Reading variable-length event sources

Some data sources, such as mod_udp, only know how to fetch data in fixed-size blocks. The modules that take those data and dissect them into Orchids events, on the other hand, may require a variable number of bytes.  The mod_utils.[ch] files provide a general-purpose API to solve this impedance match problem: the blox API.

There are three simple ways the length can be specified, in principle:

  • implicitly: all required data blocks have exactly the same size (this seems to be the case of no event record format known to OrchIDS);
  • explicitly: the first few bytes, say, contain the number of bytes to be read (surprisingly, no event record format known to OrchIDS does something as simple as that);
  • by end of record character: every byte until the terminator character is taken to form the data block (e.g., the mod_bintotext module works this way, considering the newline character '\n' as terminator).

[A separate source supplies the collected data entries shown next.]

(** C3: diameters 0.30, 0.35, 0.40 measured at 0, 1.0 and 2.5, cut every
    1.0; the boundary 2.0 falls between the last two points.  The code
    adds the fraction (2 - 1) / (2.5 - 1) to the index 1 and takes [% 1] of
    the sum, which is no longer the fraction: the synthesized z is
    1.9999999999999998, the double next below the boundary, and the
    synthesized x is not [xp + fraction * (xn - xp)].  The second section
    ends short of its length and the third begins below zero.  On the
    two-point example, (0.30, 0) and (0.40, 2.0), the code does give the
    point (0.35, 1.0). *)
Theorem boundary_point_misses_the_boundary :
  (let boundary := Double.ofZ 2 in
   let fraction :=
     Double.div (Double.sub boundary (Double.ofZ 1))
                (Double.sub (Double.decimal 25 10) (Double.ofZ 1)) in
   exists endIndex x' z',
     Double.sectionEnd (Double.ofZ 1) measuredDiameters measuredPositions 1
     = (endIndex, (x', z'))
     /\ endIndex = Double.add (Double.ofZ 1) fraction
     /\ Double.eqb (Double.rem1 endIndex) fraction = false
     /\ z' = PrimFloat.next_down boundary
     /\ Double.ltb z' boundary = true
     /\ Double.eqb x'
          (Double.add (Double.decimal 35 100)
             (Double.mul fraction
                (Double.sub (Double.decimal 40 100) (Double.decimal 35 100))))
        = false)
  /\ (exists first second third,
        Double.interpolatePoints (Double.ofZ 1) measuredDiameters
          measuredPositions = Some [first; second; third]
        /\ map Double.DimensionPoint.z (Double.points second)
           = [Double.ofZ 0;
              Double.sub (PrimFloat.next_down (Double.ofZ 2)) (Double.ofZ 1)]
        /\ map Double.DimensionPoint.z (Double.points third)
           = [Double.sub (PrimFloat.next_down (Double.ofZ 2)) (Double.ofZ 2);
              Double.decimal 5 10]
        /\ Double.ltb
             (Double.sub (PrimFloat.next_down (Double.ofZ 2)) (Double.ofZ 2))
             (Double.ofZ 0) = true)
  /\ Double.sectionEnd (Double.ofZ 1)
       [Double.decimal 30 100; Double.decimal 40 100]
       [Double.ofZ 0; Double.ofZ 2] 0
     = (Double.decimal 5 10, (Double.decimal 35 100, Double.ofZ 1)).
Proof.
  split; [|split].
  - eexists _, _, _. split; [vm_compute; reflexivity|].
    repeat split; vm_compute; reflexivity.
  - eexists _, _, _. split; [vm_compute; reflexivity|].
    repeat split; vm_compute; reflexivity.
  - vm_compute. reflexivity.
Qed.
Lemma retrySend_shape (ctx : context) (b : string) (lg : engine) (n : network) :
  let r := retrySend ctx b lg n in
  let pre := match conn lg with Some c => [EvClose c] | None => [] end in
  exists evs : list event,
    trace (snd r) = (trace n ++ evs)%list /\
    oracle (snd r) = oracle n /\
    dialShape b pre (nextConn n) (fst (fst r)) (conn (snd (fst r))) evs /\
    (forall e, fst (fst r) = Some e ->
               e = NetError \/ exists now, ctxErr ctx now = Some e).
Proof.
  unfold retrySend, connect.
  assert (D : trace (snd (disconnect lg n)) =
              (trace n ++ match conn lg with Some c => [EvClose c] | None => [] end)%list
              /\ oracle (snd (disconnect lg n)) = oracle n
              /\ nextConn (snd (disconnect lg n)) = nextConn n).
  { unfold disconnect. destruct (conn lg); cbn; [|rewrite app_nil_r]; now repeat split. }
  destruct (disconnect lg n) as [lg1 n1]. cbn [snd] in D. destruct D as (T1 & O1 & N1).
  set (p := if useTcp lg1 then "tcp"%string else "udp"%string).
  set (t := useTcp lg1 && match tlsConfig lg1 with Some _ => true | None => false end).
  pose proof (DialContext_facts ctx p (serverAddress lg1) t n1) as [O2 F].
  destruct (DialContext ctx p (serverAddress lg1) t n1) as [[c|e] n2];
    cbn [fst snd] in *.
  - destruct F as [-> T2]. cbn [conn setConn].
    unfold connWrite.
    destruct (ok (oracle n2 (calls n2))) eqn:Hok; cbn [fst snd].
    + eexists. cbn [trace oracle conn setConn fst snd].
      rewrite T2, T1, <- !app_assoc. split; [reflexivity|].
      split; [congruence|]. rewrite N1. cbn [app].
      split; [apply sentAfterDial | discriminate].
    + unfold disconnect. cbn [conn setConn fst snd connClose logEvent trace oracle].
      eexists. rewrite T2, T1, <- !app_assoc. split; [reflexivity|].
      split; [congruence|]. rewrite N1. cbn [app].
      split; [apply lostAfterDial|]. intros e H. inversion H. now left.
  - destruct F as [T2 K]. eexists. cbn [conn setConn].
    rewrite T2, T1, <- !app_assoc. split; [reflexivity|]. split; [congruence|].
    split; [apply dialFailed|]. intros e' H. inversion H; subst. exact K.
Qed.

(** The events a failed first write leaves before the dial. *)
Definition teardown (b : string) (lg : engine) : list event :=
  match conn lg with
  | Some c => [EvWrite c b false; EvClose c]
  | None => []
  end.

(** Every send is of one of four kinds: the write on the open connection
    succeeds; or, after tearing that connection down, the dial fails, or the
    dial and the second write succeed, or the dial succeeds and the second
    write fails, upon which the new connection is closed. *)
Lemma writeBytes_shape (ctx : context) (b : string) (lg : engine) (n : network) :
  let r := writeBytes ctx b lg n in
  exists evs : list event,
    trace (snd r) = (trace n ++ evs)%list /\
    oracle (snd r) = oracle n /\
    ((exists c, conn lg = Some c /\ evs = [EvWrite c b true] /\
                fst (fst r) = None /\ conn (snd (fst r)) = Some c) \/
     dialShape b (teardown b lg) (nextConn n) (fst (fst r)) (conn (snd (fst r))) evs) /\
    (forall e, fst (fst r) = Some e ->
               e = NetError \/ exists now, ctxErr ctx now = Some e).
Proof.
  cbv zeta. rewrite writeBytes_unfold. unfold teardown.
  destruct (conn lg) as [c|] eqn:Hc.
  - unfold connWrite.
    destruct (ok (oracle n (calls n))) eqn:Hok.
    + exists [EvWrite c b true]. cbn. split; [reflexivity|]. split; [reflexivity|].
      split; [left; exists c; now repeat split | discriminate].
    + set (n1 := mkNetwork _ _ _ _ _).
      destruct (retrySend_shape ctx b lg n1) as (evs & T & O & Sh & K).
      rewrite Hc in Sh. exists (EvWrite c b false :: evs).
      split; [rewrite T; subst n1; cbn [trace]; now rewrite <- app_assoc|].
      split; [exact O|]. split; [|exact K]. right.
      subst n1. cbn [nextConn] in Sh.
      now apply (dialShape_cons b (EvWrite c b false)) in Sh.
  - destruct (retrySend_shape ctx b lg n) as (evs & T & O & Sh & K).
    rewrite Hc in Sh. exists evs. split; [exact T|]. split; [exact O|].
    split; [right; exact Sh | exact K].
Qed.


(** ** One send *)

(** X1: a send writes at most twice and dials at most once; everything it
    writes is the message it was given; it returns no error exactly when the
    last thing it did was a successful write of the message; and after an
    error the engine holds no connection. *)
Theorem send_is_one_write_or_one_reconnect :
  forall (ctx : context) (b : string) (lg : engine) (n : network),
    let r := writeBytes ctx b lg n in
    exists evs : list event,
      trace (snd r) = (trace n ++ evs)%list /\
      (List.length (writes evs) <= 2)%nat /\
      (dials evs <= 1)%nat /\
      (forall c b' res, In (c, b', res) (writes evs) -> b' = b) /\
      (fst (fst r) = None <-> exists pre c, evs = (pre ++ [EvWrite c b true])%list) /\
      (fst (fst r) <> None -> conn (snd (fst r)) = None).
Proof.
  intros ctx b lg n r.
  destruct (writeBytes_shape ctx b lg n) as (evs & T & _ & Sh & _).
  fold r in T, Sh. exists evs. split; [exact T|].
  destruct Sh as [(c & Hc & -> & He & Hc')|Sh].
  - cbn. split; [lia|]. split; [lia|]. split.
    { intros c0 b' res [H|[]]. now inversion H. }
    split; [|intros X; now elim X].
    split; [intros _; now exists [], c | intros _; exact He].
  - assert (Last : forall (l pre : list event) (x : event),
               l = (pre ++ [x])%list -> last l (EvClose 0) = x)
      by (intros l pre x ->; apply last_last).
    unfold teardown in Sh.
    destruct Sh as [p a t e|p a t|p a t]; destruct (conn lg) as [c|];
      cbn [app writes dials List.length];
      (split; [lia|]); (split; [lia|]);
      (split; [intros c0 b' res H; cbn in H;
               repeat (destruct H as [H|H]; [now inversion H|]); now elim H|]);
      (split; [split; [intros H | intros (pre & c0 & H)] | ]);
      try discriminate; try reflexivity;
      try (intros _; reflexivity); try (intros X; now elim X);
      try (apply Last in H; cbn in H; discriminate H).
    + now exists [EvWrite c b false; EvClose c; EvDial p a t (Some (nextConn n))],
                 (nextConn n).
    + now exists [EvDial p a t (Some (nextConn n))], (nextConn n).
Qed.

Lemma send_is_one_write_or_one_reconnect_witness :
  let r := writeBytes Background "m" backlogEngine deadCollector in
  fst (fst r) <> None /\ conn (snd (fst r)) = None.
Proof.
  intros r.
  assert (E : fst (fst r) <> None) by (vm_compute; discriminate).
  split; [exact E|].
  destruct (send_is_one_write_or_one_reconnect Background "m" backlogEngine
              deadCollector) as (evs & _ & _ & _ & _ & _ & K).
  exact (K E).
Defined.

(** ** One connection at a time *)

(** Every connection dialled so far has been closed, in the order it was
    dialled, except the one the engine holds, which is the last one dialled. *)
Definition accounted (lg : engine) (n : network) : Prop :=
  opened (trace n) =
  (closed (trace n) ++ match conn lg with Some c => [c] | None => [] end)%list.

Lemma writeBytes_accounted (ctx : context) (b : string) (lg : engine) (n : network) :
  accounted lg n ->
  accounted (snd (fst (writeBytes ctx b lg n))) (snd (writeBytes ctx b lg n)).
Proof.
  unfold accounted. intros A.
  destruct (writeBytes_shape ctx b lg n) as (evs & T & _ & Sh & _).
  rewrite T, opened_app, closed_app, A.
  destruct Sh as [(c & Hc & -> & _ & ->)|Sh].
  - cbn. now rewrite Hc, !app_nil_r.
  - unfold teardown in Sh.
    destruct Sh as [p a t e|p a t|p a t]; destruct (conn lg) as [c|];
      rewrite ?opened_app, ?closed_app; cbn [opened closed app];
      rewrite ?app_nil_r, <- ?app_assoc; reflexivity.
Qed.

Lemma disconnect_accounted (lg : engine) (n : network) :
  accounted lg n ->
  accounted (fst (disconnect lg n)) (snd (disconnect lg n)) /\
  opened (trace (snd (disconnect lg n))) = closed (trace (snd (disconnect lg n))).
Proof.
  unfold accounted, disconnect. intros A.
  destruct (conn lg) as [c|] eqn:Hc; cbn [fst snd conn setConn connClose logEvent trace].
  - rewrite opened_app, closed_app, A. cbn. now rewrite !app_nil_r.
  - rewrite Hc, app_nil_r in *. now split.
Qed.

The blox API was initially meant to solve the problem in the context of the mod_openbsm module, for which finding the length is a bit more complicated. However, it is suited to solve the length problem in all three cases above as well, as we shall see, partly, at the end of this post.

Automata

Let us explain the mod_openbsm case in more detail: the first byte is a type tag, and depending on that type, we find the length in different ways. In the first 4 cases, the length is given by the next 4 bytes, in big-endian format (including the already read 5 bytes). In a fifth case, the next 8 bytes are a time value, and the following 2 bytes hold the length of the subsequent file name (excluding the already read 11 bytes) in big-endian format.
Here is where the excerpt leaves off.